The finding does not distinguish necessary from unnecessary care, but it seems to support the view that high-deductible plans best serve young and healthy people but do little to help older and sicker people, says Bill Vaughn, a senior policy analyst at Consumers Union, a nonprofit consumer-advocacy organization based in Yonkers, N.Y., and the publisher of Consumer Reports magazine. Many medical services are unplanned and expensive -- and unaffordable for those without more generous health coverage, he notes.

Health insurers say they see no disparity in the level of care for members of CDHPs and those in traditional plans, and other studies have shown that CDHP members pay more attention to healthy behaviors than non-CDHP members. It's possible to cut utilization and costs without compromising care by using generic instead of brand-name drugs and ensuring that patients do not pay out-of-pocket for cancer screenings and other preventive care, Kronenberg says.

Still, the potential of patients delaying or avoiding care for cost reasons is troubling. "If people are forgoing preventive care . . . because of cost issues, then the system will end up paying more in the long run," says Crane.

Sara Collins of the Commonwealth Fund asks, "For employers, is that going to mean a sicker employee down the line?"

L.H. Schellman, U.S. benefits manager for Procter & Gamble in Cincinnati, says the survey's findings "could indicate that safeguards may be needed to ensure short-term avoidance doesn't lead to long-term conditions that go under-treated or undetected."

The question is: What's necessary medical care and what's not? It's not always obvious to a patient embarking on a diagnosis or treatment. What is known is the routine care people with chronic conditions need. That's where health plans should focus their incentives, some say.

A partial solution is to expand covered preventive care to include maintenance drugs for people with chronic conditions such as diabetes and heart disease. "I would feel a whole lot better if CDHPs covered more robust preventive services," Webber says, because it would encourage chronically ill members to seek necessary care and lead to long-term savings.

Again, it may come down to how informed and nosy patients turn out to be. Not all are willing to take the bull by the horns and question doctors. Some want to but don't know how. "It's a great area of opportunity and potential improvement," says Alexander C. Domaszewicz, a principal at Mercer Human Resource Consulting in Newport Beach, Calif.

Some experts think the line between CDHPs and traditional health plans will blur. They see more structured CDHPs that maintain choice. Tiered-provider networks will allow people to pay more for higher-quality providers if they wish- -a ssuming data on provider quality comes up to par. It's a matter of "giving people structured choices" instead of a "free for all," says Sherry A. Glied, who chairs Columbia University's Department of Health Policy and Management.
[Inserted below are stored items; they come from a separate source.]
(** X5: when the function body panics while the request carries an error,
    the deferred function does not recover the panic: it logs the error of
    the request (not the panic value), leaves status and buffer as they are,
    runs the access log and the releases, and the panic goes on to the
    caller. *)
Theorem panic_with_error_not_recovered :
  forall (s : Server) (lvl : LogLevel) (body : M unit) (r r1 : Request)
         (x : Exception) (t : list Event) (e : GoError),
    body r = Panic x r1 t ->
    error r1 = Some e ->
    let rt := set_LeaveTime (TimestampMilli s) r1 in
    withDeferred s (errorLogger s lvl) body r =
      Panic x rt (t ++ error_log_events s lvl e rt ++ release_events rt) /\
    Response_Status rt = Response_Status r1 /\
    Response_buffer rt = Response_buffer r1.
Proof.
  intros s lvl body r r1 x t e Hb He rt.
  unfold withDeferred. rewrite Hb, deferred_eq, He. cbv zeta.
  repeat split.
Qed.

Lemma panic_with_error_not_recovered_witness :
  exists r' tr,
    withDeferred erring_server (errorLogger erring_server LevelPrint)
      (handleHTTPRequest erring_server ;; output erring_server)
      (fresh_request "/api/x") =
      Panic (ExcValue "oops") r' tr /\
    Response_Status r' = 0 /\
    error r' = Some (ErrPlain "bad input").
Proof.
  pose proof (panic_with_error_not_recovered erring_server LevelPrint
                (handleHTTPRequest erring_server ;; output erring_server)
                (fresh_request "/api/x")
                _ (ExcValue "oops") _ (ErrPlain "bad input") eq_refl eq_refl)
    as (H & _ & _).
  eexists. eexists. split; [exact H |]. split; reflexivity.
Defined.

(** X6: the two forms of CServeHTTP do the same to every request: they
    leave the same request, end the same way (return, or the same panic) and
    log the same events, except that the error-log line of the inlined form
    is at level Error where the other is at level Print. *)
Theorem CServeHTTP_forms_agree :
  forall (s : Server) (r : Request),
    res_request (CServeHTTP_inlined s r) = res_request (CServeHTTP s r) /\
    panic_of (CServeHTTP_inlined s r) = panic_of (CServeHTTP s r) /\
    res_trace (CServeHTTP_inlined s r) = map at_level_error (res_trace (CServeHTTP s r)).
Proof.
  intros s r. destruct (CServeHTTP_forms s r) as (r1 & _ & -> & ->).
  assert (Hbody : map at_level_error
                    (res_trace ((handleHTTPRequest s ;; output s) r1)) =
                  res_trace ((handleHTTPRequest s ;; output s) r1)).
  { pose proof (dispatch_events s r1) as Hk.
    induction (res_trace ((handleHTTPRequest s ;; output s) r1)) as [| e tr IH];
      simpl; [reflexivity |].
    rewrite IH by (intros e' He'; apply Hk; now right).
    specialize (Hk e (or_introl eq_refl)).
    destruct e; try discriminate; reflexivity. }
  assert (Hrel : forall q, map at_level_error (release_events q) = release_events q).
  { intros q. unfold release_events. destruct (has_client_response q); reflexivity. }
  assert (Herr : forall e q, map at_level_error (error_log_events s LevelPrint e q) =
                             error_log_events s LevelError e q).
  { intros e q. unfold error_log_events. destruct (IsErrorLogEnabled s); reflexivity. }
  unfold withDeferred.
  destruct ((handleHTTPRequest s ;; output s) r1) as [[] r2 t2 | x r2 t2];
    rewrite !deferred_eq; cbv zeta; simpl in Hbody.
  - destruct (error r2); simpl; rewrite ?map_app, ?Hbody, ?Hrel, ?Herr; auto.
  - destruct (error r2); simpl; rewrite ?map_app, ?Hbody, ?Hrel, ?Herr; auto.
Qed.

(** *** The error-log line *)

Lemma newlines_to_spaces_clean (d : string) :
  has_newline (newlines_to_spaces d) = false /\
  String.length (newlines_to_spaces d) = String.length d.
Proof.
  induction d as [| c d [IH1 IH2]]; simpl; [split; reflexivity |].
  rewrite IH1, IH2. split; [| reflexivity].
  destruct (Ascii.eqb c (ascii_of_nat 10)) eqn:E; simpl.
  - reflexivity.
  - now rewrite E.
Qed.
(** * Pharmascribe: series derivation in [scripts/generate_sample_plots.py]

    The script reads the theophylline concentration-time table with pandas,
    selects the rows of every subject, groups the table by time to get the
    mean and the standard deviation of the concentration, and hands the
    resulting columns to matplotlib.

    The embedding below follows the script statement by statement.

    - A [DataFrame] is what pandas holds: a dictionary from column labels to
      columns of equal length.  [df[label]] is a dictionary lookup that raises
      [KeyError] on an absent label.
    - Cells are numbers: the tables considered are those whose cells
      [read_csv] parses as finite numbers (no blank cell, which pandas
      reads as NaN, and no text).  They are kept as exact rationals ([Q])
      and compared by value ([Qeq_bool], [Qcompare]).  Selecting,
      grouping and ordering rows involve no arithmetic and are exact.
    - pandas computes ['mean'] and ['std'] in float64.  Here they are the
      values of exact arithmetic, a standard deviation being kept as the
      square root of an exact variance; float64 rounding is not modelled.
      The theorems below use of these values only what rounding cannot
      change: that ['std'] of a single value is NaN, which rows have a
      mean above 0 according to [mean_data] itself, and that the mean of
      zeros is 0.
    - The module [Script] runs the statements of the file in order over
      Python's global variables, an object store and the list of matplotlib
      calls made so far. *)

From Stdlib Require Import QArith Qreals Reals Lra Lia Sorted Permutation.
From Stdlib Require Lqa.
From stdpp Require Import gmap strings list.

Local Open Scope Q_scope.

(** ** Exceptions and results *)

Inductive exn :=
  | KeyError (label : string)
  | NameError (name : string)
  | TypeError.

Inductive result (A : Type) :=
  | Ok (a : A)
  | Raise (e : exn).
Arguments Ok {A} a.
Arguments Raise {A} e.

#[global] Instance result_ret : MRet result := @Ok.

#[global] Instance result_bind : MBind result := λ A B k r,
  match r with
  | Ok a => k a
  | Raise e => Raise e
  end.

(** ** The fragment of pandas the script uses *)

Abbreviation Series := (list Q).
Abbreviation DataFrame := (gmap string Series).

(** [df[label]] *)
Definition getitem (df : DataFrame) (label : string) : result Series :=
  match df !! label with
  | Some s => Ok s
  | None => Raise (KeyError label)
  end.

(** [series.unique()]: the distinct values, in order of first appearance. *)
Fixpoint unique_from (seen : list Q) (s : Series) : list Q :=
  match s with
  | [] => []
  | x :: s' =>
      if existsb (Qeq_bool x) seen then unique_from seen s'
      else x :: unique_from (x :: seen) s'
  end.

Definition unique (s : Series) : list Q := unique_from [] s.

(** [series == v] and [series > v]: element-wise comparisons giving a mask.
    The cells are numbers; on a column of text pandas' [>] raises. *)
Definition eq_mask (s : Series) (v : Q) : list bool :=
  map (fun x => Qeq_bool x v) s.

Definition Qgt_bool (x v : Q) : bool := negb (Qle_bool x v).

Definition gt_mask (s : Series) (v : Q) : list bool :=
  map (fun x => Qgt_bool x v) s.

(** Boolean indexing of one column: the entries whose mask bit is set, in
    their original order.  In the script a mask is always computed from a
    column of the frame it indexes, so both have the same length; pandas
    raises on a mask of another length, and every statement below about
    a mask that is not built this way assumes the lengths equal. *)
Fixpoint select {A} (mask : list bool) (s : list A) : list A :=
  match mask, s with
  | b :: mask', x :: s' => if b then x :: select mask' s' else select mask' s'
  | _, _ => []
  end.

(** [df[mask]]: every column is indexed by the mask; the result is a new
    frame with the same labels. *)
Definition bool_index (df : DataFrame) (mask : list bool) : DataFrame :=
  select mask <$> df.

(** Group keys of [groupby] (default [sort=True]): the distinct values of
    the key column in ascending order.  The cells are numbers: there is no
    NaN key, whose rows [groupby] would leave out. *)
Fixpoint insert_key (k : Q) (ks : list Q) : list Q :=
  match ks with
  | [] => [k]
  | k' :: ks' =>
      match k ?= k' with
      | Lt => k :: ks
      | Eq => k :: ks'
      | Gt => k' :: insert_key k ks'
      end
  end.

Definition group_keys (s : Series) : list Q := fold_right insert_key [] s.

(** A standard deviation as pandas reports it: NaN, or the square root of
    the (exact) variance. *)
Inductive stdval :=
  | NaN
  | Sqrt (variance : Q).

Definition Qsum (s : Series) : Q := fold_right Qplus 0 s.

Definition Qlen (s : Series) : Q := inject_Z (Z.of_nat (length s)).

(** ['mean']: sum over count, in exact arithmetic (pandas rounds to
    float64); NaN ([None]) for no values. *)
Definition mean (s : Series) : option Q :=
  match s with
  | [] => None
  | _ => Some (Qred (Qsum s / Qlen s))
  end.

(** Sum of squared deviations from the mean. *)
Definition sq_dev (s : Series) : Q :=
  Qsum (map (fun x => (x - Qsum s / Qlen s) * (x - Qsum s / Qlen s)) s).

(** ['std']: pandas' default [ddof=1]; NaN when fewer than two values,
    else the root of the variance of exact arithmetic (pandas rounds to
    float64). *)
Definition std (s : Series) : stdval :=
  if (length s <=? 1)%nat then NaN
  else Sqrt (Qred (sq_dev s / (Qlen s - 1))).

(** One row of [groupby(...)[...].agg(['mean', 'std']).reset_index()]. *)
Record AggRow := {
  Time_h : Q;
  agg_mean : option Q;
  agg_std : stdval
}.

Definition groupby_agg (keys vals : Series) : list AggRow :=
  map (fun k =>
         let group := select (eq_mask keys k) vals in
         {| Time_h := k; agg_mean := mean group; agg_std := std group |})
      (group_keys keys).

(** ** The derivations of the script, as functions of [df] *)

(** line 41: [subjects = df['Subject_ID'].unique()] *)
Definition subjects (df : DataFrame) : result (list Q) :=
  ids ← getitem df "Subject_ID";
  Ok (unique ids).

(** line 44: [subject_data = df[df['Subject_ID'] == subject]] *)
Definition subject_data (df : DataFrame) (subject : Q) : result DataFrame :=
  ids ← getitem df "Subject_ID";
  Ok (bool_index df (eq_mask ids subject)).

(** line 86: [data_nonzero = subject_data[subject_data['Concentration_mg_L'] > 0]] *)
Definition data_nonzero (subject_data : DataFrame) : result DataFrame :=
  conc ← getitem subject_data "Concentration_mg_L";
  Ok (bool_index subject_data (gt_mask conc 0)).

(** line 102: [mean_data = df.groupby('Time_h')['Concentration_mg_L']
    .agg(['mean', 'std']).reset_index()] *)
Definition mean_data (df : DataFrame) : result (list AggRow) :=
  keys ← getitem df "Time_h";
  vals ← getitem df "Concentration_mg_L";
  Ok (groupby_agg keys vals).

(** line 125: [mean_nonzero = mean_data[mean_data['mean'] > 0]] *)
Definition mean_positive (r : AggRow) : bool :=
  match agg_mean r with
  | Some m => Qgt_bool m 0
  | None => false
  end.

Definition mean_nonzero (mean_data : list AggRow) : list AggRow :=
  List.filter mean_positive mean_data.

(** The columns the script requires of the table. *)
Definition required_columns : list string :=
  ["Subject_ID"; "Time_h"; "Concentration_mg_L"].

(** The two columns a frame hands to [ax.plot] / [ax.semilogy]
    (lines 45, 66, 87, 149), paired point by point. *)
Definition xy (f : DataFrame) : result (Series * Series) :=
  x ← getitem f "Time_h";
  y ← getitem f "Concentration_mg_L";
  Ok (x, y).

Definition points (f : DataFrame) : result (list (Q * Q)) :=
  c ← xy f;
  Ok (combine c.1 c.2).

(** The series of one subject as drawn on the linear charts. *)
Definition subject_series (df : DataFrame) (subject : Q) : result (list (Q * Q)) :=
  sd ← subject_data df subject;
  points sd.

(** The series of one subject as drawn on the semi-logarithmic chart. *)
Definition semilog_series (df : DataFrame) (subject : Q) : result (list (Q * Q)) :=
  sd ← subject_data df subject;
  nz ← data_nonzero sd;
  points nz.

(** ** The script as a sequence of statements

    Python binds names to objects: [globals] maps a variable to the location
    of its object, [heap] holds the objects.  Every pandas operation of the
    script returns a new object; none writes into an existing one.  [calls]
    is the sequence of matplotlib calls that receive data (axis labels,
    limits, legends and styles are left out: they carry no data). *)

Module Script.

Definition loc := nat.

Inductive obj :=
  | Frame (f : DataFrame)      (* a pandas DataFrame read or indexed from one *)
  | Array (a : list Q)         (* the numpy array returned by [unique()] *)
  | Stats (m : list AggRow).   (* the frame returned by [agg(...).reset_index()] *)

Inductive call :=
  | plot (x y : Series)
  | semilogy (x y : Series)
  | errorbar (x : Series) (y : list (option Q)) (yerr : list stdval)
  | savefig (file : string).

Record state := {
  globals : gmap string loc;
  heap : list obj;
  calls : list call
}.

(** A statement runs in a state and ends in a state, normally or with an
    exception; the state reached when the exception is raised is kept. *)
Definition M (A : Type) : Type := state → state * result A.

#[global] Instance M_ret : MRet M := λ A a s, (s, Ok a).

#[global] Instance M_bind : MBind M := λ A B k m s,
  match m s with
  | (s', Ok a) => k a s'
  | (s', Raise e) => (s', Raise e)
  end.

Definition raise {A} (e : exn) : M A := λ s, (s, Raise e).

Definition lift {A} (r : result A) : M A := λ s, (s, r).

(** Allocation of the object an expression evaluates to. *)
Definition new (o : obj) : M loc := λ s,
  ({| globals := globals s; heap := heap s ++ [o]; calls := calls s |},
   Ok (length (heap s))).

(** [x = ...] *)
Definition assign (x : string) (l : loc) : M unit := λ s,
  ({| globals := <[x := l]> (globals s); heap := heap s; calls := calls s |},
   Ok tt).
Observers predict more cost-sharing, too, with members paying 20 percent of all costs instead of set co-payments and deductibles. Higher out-of-pocket costs will goad people who use a lot of care into making decisions more carefully, the American Enterprise Institute's Antos says.

In the end, the market--patients, medical providers, health plans and employers -- will decide how CDHPs fare. The key, Crane says, is to get everyone "rowing in the same direction," with incentives aligned for better health care delivered at lower costs.